**Description of the task**. What lines below include the string "mapR"? Pick them out and copy them.

**Records to use**.
(** * Schema synthesis and validation for huma: a shallow embedding

    This development embeds [schema.go] (type-to-schema synthesis, message
    precomputation, field resolution) as Rocq functions and proves the
    properties the specification states about them.  Go's [reflect] type
    descriptors become an inductive type, [*Schema] becomes a record, panics
    become the [Panic] case of a result type, and the registry that
    [SchemaFromType] calls back into is an interface (a type class), as it
    is in the Go code. *)

From Stdlib Require Import ZArith Floats DecimalString.
From stdpp Require Import base strings gmap list.

#[global] Set Warnings "-register-all".
#[local] Open Scope Z_scope.

(** ** Panics and state *)

(** A Go computation either returns or panics with a message. *)
Inductive Result (A : Type) : Type :=
| Ok (a : A)
| Panic (msg : string).
Arguments Ok {A} a.
Arguments Panic {A} msg.

Definition bindR {A B} (m : Result A) (k : A → Result B) : Result B :=
  match m with
  | Ok a => k a
  | Panic msg => Panic msg
  end.

Declare Scope result_scope.
Notation "'let!' x ':=' m 'in' k" := (bindR m (λ x, k))
  (at level 10, x name, m at level 100, k at level 200, only parsing) : result_scope.
Notation "'let!' ' p ':=' m 'in' k" := (bindR m (λ z, match z with p => k end))
  (at level 10, p pattern, m at level 100, k at level 200, only parsing) : result_scope.
Delimit Scope result_scope with result.
#[local] Open Scope result_scope.

Definition is_Ok {A} (m : Result A) : bool :=
  match m with Ok _ => true | Panic _ => false end.

Definition is_Panic {A} (m : Result A) : bool := negb (is_Ok m).

(** [mapM] over a list: the first panic wins, as in a Go [for] loop. *)
Fixpoint mapR {A B} (f : A → Result B) (l : list A) : Result (list B) :=
  match l with
  | [] => Ok []
  | x :: l' => let! y := f x in let! ys := mapR f l' in Ok (y :: ys)
  end.

(** ** Strings *)

Definition dquote : string := String (Ascii.ascii_of_nat 34) EmptyString.

Definition comma : Ascii.ascii := Ascii.ascii_of_nat 44.
Definition lbracket : Ascii.ascii := Ascii.ascii_of_nat 91.

(** [strings.Split(s, sep)] for a one-byte separator. *)
Fixpoint Split (s : string) (sep : Ascii.ascii) : list string :=
  match s with
  | EmptyString => [EmptyString]
  | String c r =>
      if Ascii.eqb c sep then EmptyString :: Split r sep
      else match Split r sep with
           | h :: t => String c h :: t
           | [] => [String c EmptyString]
           end
  end.

(** [strings.Contains(s, sub)]. *)
Fixpoint Contains (s sub : string) : bool :=
  String.prefix sub s ||
  match s with
  | EmptyString => false
  | String _ r => Contains r sub
  end.

(** [strings.Join(l, sep)]. *)
Fixpoint Join (l : list string) (sep : string) : string :=
  match l with
  | [] => EmptyString
  | [x] => x
  | x :: l' => x +:+ sep +:+ Join l' sep
  end.

(** [fmt.Sprintf("%d", n)]. *)
Definition Sprintf_d (n : Z) : string := NilZero.string_of_int (Z.to_int n).

(** ** reflect: type descriptors *)

Module reflect.

Inductive Kind : Set :=
| Invalid | Bool | Int | Int8 | Int16 | Int32 | Int64
| Uint | Uint8 | Uint16 | Uint32 | Uint64 | Uintptr
| Float32 | Float64 | Complex64 | Complex128
| Array | Chan | Func | Interface | Map | Ptr | Slice | String | Struct
| UnsafePointer.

**Result of the task**.
Fixpoint mapR {A B} (f : A → Result B) (l : list A) : Result (list B) :=
  | x :: l' => let! y := f x in let! ys := mapR f l' in Ok (y :: ys)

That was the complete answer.